Was also going to mention HGMD. However, to use recent versions of it requires a licence (pay only). Also, your question is premature... When one considers the fact that we simply don't know the exact role of the vast majority of genetic variants in relation to disease, there cannot yet exist a database that is all-encompassing in the sense that you appear to want.
+1 on the "cannot know" comment. HGMD lags by 3-6 months between Pro and Free versions, but the difference is not too much and can be addressed by scanning recent papers. It does depend on the number of genes under study though. Whole Genome reconciliation would be near impossible.
The question is about known-to-be disease-causing genes and variants like a nonsense variant in an ACMG 59 gene. I am not interested in genes and variants of unknown significance. I hope this clarifies the question. Thanks for the comment.
From my experience, pathogenicity of a mutation/variant is a dynamic, changing annotation.

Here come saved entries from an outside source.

(** * Quantum k-means (qkmeans.py): a shallow embedding and its properties

    The development follows [src/qkmeans.py]: the swap-test circuit builders
    ([distance], [batch_distance]), the batcher ([batch_separate],
    [batch_collect], [batch_distances]), the seeder ([qkmeans_plusplus]) and
    the estimator class ([QuantumKMeans], [fit], [predict]).

    Conventions.
    - A Python float is a rational [Q]; a measured distance is a count divided
      by 1024, which is exact in binary floating point as well.
    - Angles are kept symbolic ([angle]): they involve [pi] and [np.angle].
    - A Python call either returns or raises: [result].  A function that can
      fall off its end returns [option], [None] being Python's [None].
    - The execution backend, scikit-learn's [scale] and [normalize], [np.sqrt]
      and the random generator are collaborators of the program; they are
      parameters here ([Backend], [Library], [RandomState]). *)

From Stdlib Require Import QArith Qabs Qminmax.
From stdpp Require Import gmap strings list sorting.
(** * De-identification pipeline for the NHS A&E records (tutorial/deidentify.py)

    A shallow embedding of the pandas code of [deidentify.py]: data frames are
    ordered lists of rows over an ordered list of column names, every stage is
    a function from frames to results, and a raised Python exception is the
    error case of the result.

    Conventions of the embedding:
    - a cell is a string, an integer or the missing value [NaN]; the dtype
      of a column is the one [read_csv] gives these cells;
    - a floating point number is the rational it denotes ([Q]);
    - a raised exception is kept as its class name and its argument; message
      formatting around the argument is not modelled;
    - [random.shuffle], [pandas.qcut] and [pandas.to_datetime] are
      parameters of the development. *)

From stdpp Require Import gmap strings list fin_maps sorting pretty.
From Stdlib Require Import ZArith QArith.

Local Open Scope string_scope.
Local Open Scope Z_scope.

(** ** Cells, exceptions and results *)

Inductive value :=
  | VStr (s : string)
  | VInt (z : Z)
  | NaN.

Global Instance value_eq_dec : EqDecision value.
Proof. solve_decision. Defined.

Global Instance value_countable : Countable value.
Proof.
  refine (inj_countable'
    (λ v, match v with VStr s => inl s | VInt z => inr (Some z) | NaN => inr None end)
    (λ x, match x with inl s => VStr s | inr (Some z) => VInt z | inr None => NaN end) _).
  by intros [].
Defined.

Global Instance value_inhabited : Inhabited value := populate NaN.

(** A Python exception: the name of its class and its argument. *)
Record exn := Exception { exc_class : string; exc_arg : string }.
(** * msc.mods: manifest / filesystem reconciliation

    A shallow embedding of [src/msc/mods.py]: the manifest data model, the
    directory layout, the inventory (reconciliation) engine, the
    compatibility check and the manifest operations (init, add, enable /
    disable, remove, purge), together with the properties the specification
    states about them.

    Conventions of the embedding.
    - Python [str] is [string], the text as bytes; the methods that work
      character by character on given ASCII characters ([startswith],
      [split], [replace], [strip] of a given character, the substitution of
      [[^a-zA-Z0-9]+]) are defined on it. The methods that follow the Unicode
      tables ([lower], [title], [strip] of white space) belong to Python and
      are variables of the development.
    - [Optional[T]] is [option T]; Python truthiness of an optional string
      ([if x:], [x or y]) is [truthy]: [None] and the empty string are false.
    - [pathlib.Path] is the list of its [parts] (pure POSIX flavour).
    - The filesystem is a finite map from paths to nodes; the in-memory
      manifest object, the filesystem and the clock form the [Store] that
      the operations thread through, with Python exceptions as [Raise].
    - What lives outside the repository (hashlib, pydantic's JSON codec, the
      network behind the resolvers, [shutil.move], [expanduser], the
      Unicode-aware string methods) is a [Variable] of the section. *)

From Stdlib Require Import Ascii.
From stdpp Require Import gmap strings list fin_maps pretty.


(** ** Python string primitives *)

Module PyStr.

Definition code (c : ascii) : N := N_of_ascii c.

We do not truly know which are definitely damaging, but by current standards, ClinVar + PolyPhen2 + HGMD will be the strongest evidence you will get that a variant is definitely damaging.
It is easier to determine that a variant is not damaging, but much more difficult to say for sure it causes X or Y phenotype.
I agree again with Ram. This is very much a 'work in progress'. The ACMG have done a lot to attempt to define pathogenicity but I think that it's an impossible task, currently, because we don't have the information at our disposal such that we can say with 100% certainty that this or that variant will be pathogenic. Also, we can sequence germline DNA from B lymphocytes, for example, and discover a whole bunch of previously reported 'pathogenic' variants, but then these may have minimal relevance in our tissue of interest. Also, they may have the highest scores among the in silico prediction tools, but actually not prove 'damaging' at all. How do we even define 'damaging' and 'pathogenic' when most diseases / phenotypes are determined by very complex genetics that we do not yet understand? We are still even attempting to define how to correctly annotate splice isoforms, and we just don't yet have data on expression in different tissues.
Some well-studied cases are out there, though, such as germline variants in TP53 resulting in Li Fraumeni Syndrome, BRCA1 germline variants and variants upstream of CCND1 and breast cancer susceptiility, ORMDL3 and asthma susceptibility, etc. Even in many of these well-studied cases, though, we have not even properly defined the disease mechanisms at play.
I write so much on this because I have a review coming out on this topic.